People have been waiting in eager anticipation for their juicy ICBC rebate cheques – especially after Premier John Horgan called the one-time rebate cheques are "the largest single give-back to policy holders in Canada through COVID-19."
I mean, the premier made a really huge deal out of this.
Well, not everyone is getting the enormity of these rebates.
Like a Burnaby driver named Christopher who tweeted out – with great sarcasm - that he got his ICBC rebate for just 26 smackeroos.
See the photo above. That’s a bit of a letdown.
My partner got her cheque in the mail and it wasn't much more - she's wondering what the point it of hyping something that is really very little money for many drivers. She called it "tiny."
Then there was the Coquitlam woman who got an ICBC cheque for only $1.
“I was in disbelief and I thought: ‘this has got to be some kind of mistake or joke,’” said Shari O’Neill, whose post of a photo of the cheque went viral on social media.
The cheque is one of the first batch being mailed out by ICBC after a cyber attack hit the third-party cheque vendor, stalling the initiative.
O’Neill had two cars insured during the qualifying period of April 1 to Sept. 30, a 1994 Toyota Tacoma and a 2017 GMC Yukon, and paid about $200 a month each for the two vehicles, with a 43% discount.
She expected to receive at least $200 back for the two cars after the B.C. government said cheques would range from $25 to $400 when the rebate plan was announced in February.
O’Neill said sending the cheque for $1 was a waste of time and money and it would have made more sense if the government just credited the amount on people’s insurance for the following year instead of mailing out cheques to people in amounts so small as to be useless.

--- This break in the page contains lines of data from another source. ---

(** * picture-file-extension-fix: signature detection, path policy and
      the batch pipeline.

    A shallow embedding of [src/utils/fileSignatures.ts] and of the
    [startProcessing] loop of [src/App.tsx], followed by the properties
    established about them.

    Conventions of the embedding:
    - a JavaScript string is a [string]; its characters are the
      code units, and case conversion acts on the ASCII letters;
    - a [Uint8Array] / [ArrayBuffer] is a [list byte];
    - a [File] carries its [name], its [webkitRelativePath], its full
      byte content and whether the [FileReader] manages to read it;
      a browser gives [name] as the last segment of
      [webkitRelativePath], and the statements about a path take the
      file name to be that segment;
    - the React state touched by [startProcessing] is an explicit record
      threaded through the loop. *)

From Stdlib Require Import List ZArith NArith Lia Bool.
From Stdlib Require Import Strings.Ascii Strings.String Strings.Byte.
Import ListNotations.

Open Scope string_scope.
Open Scope list_scope.

(** ** JavaScript string and number primitives used by the sources *)

Module JS.

(** [s.split(sep)] for a one-character separator: never empty,
    [''.split('.')] is [['']]. *)
Fixpoint split (sep : ascii) (s : string) : list string :=
  match s with
  | EmptyString => [EmptyString]
  | String c s' =>
      if Ascii.eqb c sep then EmptyString :: split sep s'
      else match split sep s' with
           | h :: t => String c h :: t
           | [] => [String c EmptyString]
           end
  end.

(** [parts.join(sep)]. *)
Definition join (sep : string) (parts : list string) : string :=
  String.concat sep parts.

(** [s.lastIndexOf(c)], [-1] when [c] does not occur. *)
Fixpoint lastIndexOf (c : ascii) (s : string) : Z :=
  match s with
  | EmptyString => (-1)%Z
  | String a s' =>
      let r := lastIndexOf c s' in
      if (0 <=? r)%Z then (r + 1)%Z
      else if Ascii.eqb a c then 0%Z else (-1)%Z
  end.

(** [s.substring(indexStart, indexEnd)]: both indices are clamped to
    [0 .. s.length] and swapped when out of order. *)
Definition substring (s : string) (indexStart indexEnd : Z) : string :=
  let len := Z.of_nat (String.length s) in
  let a := Z.max 0 (Z.min indexStart len) in
  let b := Z.max 0 (Z.min indexEnd len) in
  let lo := Z.min a b in
  let hi := Z.max a b in
  String.substring (Z.to_nat lo) (Z.to_nat (hi - lo)) s.

(** [a || b] on strings: the empty string is the only falsy one. *)
Definition orElse (a b : string) : string :=
  match a with
  | EmptyString => b
  | _ => a
  end.

(** [s.startsWith(p)]. *)
Definition startsWith (s p : string) : bool := String.prefix p s.

Definition lowerChar (c : ascii) : ascii :=
  let n := nat_of_ascii c in
  if (65 <=? n)%nat && (n <=? 90)%nat then ascii_of_nat (n + 32) else c.

Definition upperChar (c : ascii) : ascii :=
  let n := nat_of_ascii c in
  if (97 <=? n)%nat && (n <=? 122)%nat then ascii_of_nat (n - 32) else c.

Fixpoint mapString (f : ascii -> ascii) (s : string) : string :=
  match s with
  | EmptyString => EmptyString
  | String c s' => String (f c) (mapString f s')
  end.

(** [toLowerCase] and [toUpperCase], on the ASCII letters; the sources
    apply them to file-name extensions and to hexadecimal digits. *)
Definition toLowerCase : string -> string := mapString lowerChar.
Definition toUpperCase : string -> string := mapString upperChar.

(** One digit of [Number.prototype.toString(16)]: lower-case. *)
Definition hexDigit (d : N) : ascii :=
  match d with
  | 0%N => "0" | 1%N => "1" | 2%N => "2" | 3%N => "3"
  | 4%N => "4" | 5%N => "5" | 6%N => "6" | 7%N => "7"
  | 8%N => "8" | 9%N => "9" | 10%N => "a" | 11%N => "b"
  | 12%N => "c" | 13%N => "d" | 14%N => "e" | _ => "f"
  end%char.

Fixpoint hexDigits (fuel : nat) (n : N) (acc : string) : string :=
  match fuel with
  | O => acc
  | S k =>
      let acc' := String (hexDigit (n mod 16)) acc in
      if (n / 16 =? 0)%N then acc' else hexDigits k (n / 16)%N acc'
  end.

(** [n.toString(16)] for a non-negative integer: no leading zero, no
    padding; [0] prints as ["0"]. *)
Definition toString16 (n : N) : string :=
  hexDigits (S (N.size_nat n)) n EmptyString.

End JS.

(** ** src/utils/fileSignatures.ts *)

Inductive MimeType : Type := png | jpg | gif | webp | unknown.

Definition MimeType_eqb (a b : MimeType) : bool :=
  match a, b with
  | png, png | jpg, jpg | gif, gif | webp, webp | unknown, unknown => true
  | _, _ => false
  end.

Solicitor General Mike Farnworth, who is the minister responsible for ICBC and a Port Coquitlam MLA, said in February the rebates were the result of balancing lower claims costs during the pandemic with other considerations, such as lower premium revenues.
"The vast majority of people who insured their vehicles in the early months of the pandemic will see on average a rebate of $190," he said at the time.
On its website, ICBC stated that it has begun mailing COVID-19 rebate cheques in small batches directly to eligible customers and continues to work on options to send out more cheques in the coming weeks.
ICBC estimates that 0.2% of cheques will have a value of $1.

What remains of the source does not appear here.